• What you should do
When you reach the line containing "Definition publish (f" in the entries below, begin reproducing lines exactly, and stop once the line containing "(fun n m =>" is done.

• Dataset records
(* ===== verification/BtcSync.v ===== *)
(** * BtcSync: the Bitcoin monitor, its publisher and its observers (package [btcsync]).

    The monitor scans blocks and notifies observers over channels. A channel is its buffer and
    the goroutines that a notification leaves behind when the buffer is full; observers receive
    from it at any time. *)
From S2P Require Export BtcTxManager.

(** ** type_publisher.go: channels and notification *)
Record chan (X : Type) := { ch_cap : nat; ch_buf : list X; ch_senders : list X }.
Arguments ch_cap {X} c.
Arguments ch_buf {X} c.
Arguments ch_senders {X} c.
Arguments Build_chan {X}.
Definition make_chan {X} (n : nat) : chan X := {| ch_cap := n; ch_buf := []; ch_senders := [] |}.
(** [select { case obs <- x: default: go func() { obs <- x }() }] *)
Definition notify {X} (x : X) (c : chan X) : chan X :=
  if (length (ch_buf c) <? ch_cap c)%nat
  then {| ch_cap := ch_cap c; ch_buf := ch_buf c ++ [x]; ch_senders := ch_senders c |}
  else {| ch_cap := ch_cap c; ch_buf := ch_buf c; ch_senders := ch_senders c ++ [x] |}.

(** observer_utxo.go *)
Record ObservedUTXO := {
  ou_BlockNumber : Z; ou_BlockHash : string; ou_TxID : string; ou_Vout : Z; ou_Amount : Z;
  ou_PkScript : bytes }.

Record PublisherService := {
  DepositObservers : list (chan DepositAction);
  RedeemObservers : list (chan RedeemAction);
  OtherTransferObservers : list (chan OtherTransferAction);
  UTXOObservers : list (chan ObservedUTXO) }.
Definition NewPublisherService : PublisherService := {|
  DepositObservers := []; RedeemObservers := []; OtherTransferObservers := []; UTXOObservers := [] |}.
Definition RegisterDepositObserver (o : chan DepositAction) (p : PublisherService) : PublisherService :=
  {| DepositObservers := DepositObservers p ++ [o]; RedeemObservers := RedeemObservers p;
     OtherTransferObservers := OtherTransferObservers p; UTXOObservers := UTXOObservers p |}.
Definition RegisterRedeemIsDoneObserver (o : chan RedeemAction) (p : PublisherService) : PublisherService :=
  {| DepositObservers := DepositObservers p; RedeemObservers := RedeemObservers p ++ [o];
     OtherTransferObservers := OtherTransferObservers p; UTXOObservers := UTXOObservers p |}.
Definition RegisterOtherTransferObserver (o : chan OtherTransferAction) (p : PublisherService)
    : PublisherService :=
  {| DepositObservers := DepositObservers p; RedeemObservers := RedeemObservers p;
     OtherTransferObservers := OtherTransferObservers p ++ [o]; UTXOObservers := UTXOObservers p |}.
Definition RegisterUTXOObserver (o : chan ObservedUTXO) (p : PublisherService) : PublisherService :=
  {| DepositObservers := DepositObservers p; RedeemObservers := RedeemObservers p;
     OtherTransferObservers := OtherTransferObservers p; UTXOObservers := UTXOObservers p ++ [o] |}.
Definition NotifyDeposit (da : DepositAction) (p : PublisherService) : PublisherService :=
  {| DepositObservers := notify da <$> DepositObservers p; RedeemObservers := RedeemObservers p;
     OtherTransferObservers := OtherTransferObservers p; UTXOObservers := UTXOObservers p |}.
Definition NotifyRedeemIsDone (ra : RedeemAction) (p : PublisherService) : PublisherService :=
  {| DepositObservers := DepositObservers p; RedeemObservers := notify ra <$> RedeemObservers p;
     OtherTransferObservers := OtherTransferObservers p; UTXOObservers := UTXOObservers p |}.
Definition NotifyOtherTransfer (ota : OtherTransferAction) (p : PublisherService) : PublisherService :=
  {| DepositObservers := DepositObservers p; RedeemObservers := RedeemObservers p;
     OtherTransferObservers := notify ota <$> OtherTransferObservers p;
     UTXOObservers := UTXOObservers p |}.
Definition NotifyUTXO (data : ObservedUTXO) (p : PublisherService) : PublisherService :=
  {| DepositObservers := DepositObservers p; RedeemObservers := RedeemObservers p;
     OtherTransferObservers := OtherTransferObservers p;
     UTXOObservers := notify data <$> UTXOObservers p |}.

(** ** btc_monitor.go *)
Definition BLK_MATURE_OFFSET : Z := 1.
Definition RETRO_SCAN_BLOCKS : Z := 36.

Section monitor.
Context `{B : BtcLib, E : EthLib, R : RlpLib}.
Context {N A : Type} `{BN : @BtcNode B N, RA : RedeemActionStorage A}.

Record BTCMonitor := {
  BridgeBTCAddress : Address; LastVistedBlockHeight : Z; bm_ChainConfig : BtcTx.Params;
  Publisher : PublisherService; RpcClient : N; bm_mgrState : A }.
Definition NewBTCMonitor (addressStr : string) (chainConfig : BtcTx.Params) (rpcClient : N)
    (startBlock : Z) (mgrState : A) : outcome BTCMonitor :=
  _address ← wrap_err "failed to decode address: " (DecodeAddress addressStr chainConfig);
  Ok {| BridgeBTCAddress := _address; LastVistedBlockHeight := startBlock;
        bm_ChainConfig := chainConfig; Publisher := NewPublisherService; RpcClient := rpcClient;
        bm_mgrState := mgrState |}.

Definition set_visited (h : Z) (m : BTCMonitor) : BTCMonitor :=
  {| BridgeBTCAddress := BridgeBTCAddress m; LastVistedBlockHeight := h;
     bm_ChainConfig := bm_ChainConfig m; Publisher := Publisher m; RpcClient := RpcClient m;
     bm_mgrState := bm_mgrState m |}.
Definition publish (f : PublisherService -> PublisherService) : M BTCMonitor unit := modify (fun m =>
  {| BridgeBTCAddress := BridgeBTCAddress m; LastVistedBlockHeight := LastVistedBlockHeight m;
     bm_ChainConfig := bm_ChainConfig m; Publisher := f (Publisher m); RpcClient := RpcClient m;
     bm_mgrState := bm_mgrState m |}).
Definition on_rpc {T} : M N T -> M BTCMonitor T := zoom RpcClient (fun n m =>
  {| BridgeBTCAddress := BridgeBTCAddress m; LastVistedBlockHeight := LastVistedBlockHeight m;
     bm_ChainConfig := bm_ChainConfig m; Publisher := Publisher m; RpcClient := n;
     bm_mgrState := bm_mgrState m |}).
Definition on_mgr {T} : M A T -> M BTCMonitor T := zoom bm_mgrState (fun a m =>
  {| BridgeBTCAddress := BridgeBTCAddress m; LastVistedBlockHeight := LastVistedBlockHeight m;
     bm_ChainConfig := bm_ChainConfig m; Publisher := Publisher m; RpcClient := RpcClient m;
     bm_mgrState := a |}).

Definition QueryRedeemTxFromMgrDB (btcTxID : string) : M BTCMonitor bool :=
  p ← on_mgr (QueryByBtcTxId btcTxID);
  mret (match p with
        | (_, Some _) => false
        | (None, None) => false
        | (Some record, None) => negb (String.length (EthRequestTxID record) =? 0)%nat
        end).
(** the pointer of a query whose error is dropped *)
Definition deref {X} (p : option X * option error) : outcome X :=
  match p.1 with Some x => Ok x | None => Panic "nil pointer dereference" end.
Definition FinishRedeem (btcTxID : string) : M BTCMonitor string :=
  p ← on_mgr (QueryByBtcTxId btcTxID);
  record ← lift (deref p);
  ignore (on_mgr (CompleteRedeem (EthRequestTxID record))) ;;
  p ← on_mgr (QueryByEthRequestTxId (EthRequestTxID record));
  record ← lift (deref p);
  mret (EthRequestTxID record).

(** The three checks of [Scan] on one transaction *)
Definition scan_deposit (block : MsgBlock) (blockHeight : Z) (tx : MsgTx) : M BTCMonitor unit :=
  m ← get;
  if MaybeDepositTx tx (BridgeBTCAddress m) (bm_ChainConfig m) then
    deposit ← try (lift (CraftDepositAction tx blockHeight block (BridgeBTCAddress m) (bm_ChainConfig m)));
    match deposit with
    | inl _ => mret tt
    | inr deposit => publish (NotifyDeposit deposit)
    end
  else mret tt.
Definition observed_utxo (block : MsgBlock) (blockHeight : Z) (tx : MsgTx) (transfer : nat * Z)
    : ObservedUTXO :=
  {| ou_BlockNumber := blockHeight; ou_BlockHash := HashStr (BtcTx.BlockHash block);
     ou_TxID := HashStr (TxHash tx); ou_Vout := i32 (Z.of_nat transfer.1); ou_Amount := transfer.2;
     ou_PkScript := match tx_out tx !! transfer.1 with Some o => to_PkScript o | None => [] end |}.
Definition scan_transfers (block : MsgBlock) (blockHeight : Z) (tx : MsgTx) : M BTCMonitor unit :=
  m ← get;
  for_each (fun transfer => publish (NotifyUTXO (observed_utxo block blockHeight tx transfer)))
    (MaybeJustTransfer tx (BridgeBTCAddress m) (bm_ChainConfig m)).
Definition scan_redeem_tx (tx : MsgTx) : M BTCMonitor unit :=
  let _btc_txid := HashStr (TxHash tx) in
  found ← QueryRedeemTxFromMgrDB _btc_txid;
  if found : bool then
    reqTxHash ← FinishRedeem _btc_txid;
    publish (NotifyRedeemIsDone {| EthRequestTxID := reqTxHash; BtcHash := _btc_txid;
                                   Sent := true; Mined := true |})
  else mret tt.
Definition scan_tx (block : MsgBlock) (blockHeight : Z) (tx : MsgTx) : M BTCMonitor unit :=
  scan_deposit block blockHeight tx ;;
  scan_transfers block blockHeight tx ;;
  scan_redeem_tx tx.
Definition scan_block (block : MsgBlock) : M BTCMonitor unit :=
  if (length (Transactions block) =? 0)%nat then mret tt
  else
    blockHeight ← try (on_rpc (GetBlockHeightByHash (BtcTx.BlockHash block)));
    match blockHeight with
    | inl _ => mret tt
    | inr blockHeight => for_each (scan_tx block blockHeight) (Transactions block)
    end.
(** The part of [Scan] after its check for new blocks. [blocks] is nil when [GetBlocks] fails, so
    its error is returned after an empty loop. *)
Definition Scan_fetch (latestBlockHeight last : Z) : M BTCMonitor unit :=
  let numbersToFetch := i64 (i64 (latestBlockHeight - last) - BLK_MATURE_OFFSET) in
  let numbersToFetch := if numbersToFetch <? RETRO_SCAN_BLOCKS then RETRO_SCAN_BLOCKS
                        else numbersToFetch in
  blocks ← try (on_rpc (GetBlocks numbersToFetch BLK_MATURE_OFFSET));
  match blocks with
  | inl err => throw ("failed to get finalized blocks: " +:+ err)
  | inr blocks =>
      for_each scan_block blocks ;;
      modify (set_visited latestBlockHeight)
  end.
Definition Scan : M BTCMonitor unit :=
  latest ← try (on_rpc GetLatestBlockHeight);
  match latest with
  | inl err => throw ("failed to get latest block height: " +:+ err)
  | inr latestBlockHeight =>
      last ← gets LastVistedBlockHeight;
      if latestBlockHeight <=? last then mret tt else Scan_fetch latestBlockHeight last
  end.
End monitor.
Arguments BTCMonitor {B} N A.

• Response to this task
Definition publish (f : PublisherService -> PublisherService) : M BTCMonitor unit := modify (fun m =>
  {| BridgeBTCAddress := BridgeBTCAddress m; LastVistedBlockHeight := LastVistedBlockHeight m;
     bm_ChainConfig := bm_ChainConfig m; Publisher := f (Publisher m); RpcClient := RpcClient m;
     bm_mgrState := bm_mgrState m |}).
Definition on_rpc {T} : M N T -> M BTCMonitor T := zoom RpcClient (fun n m =>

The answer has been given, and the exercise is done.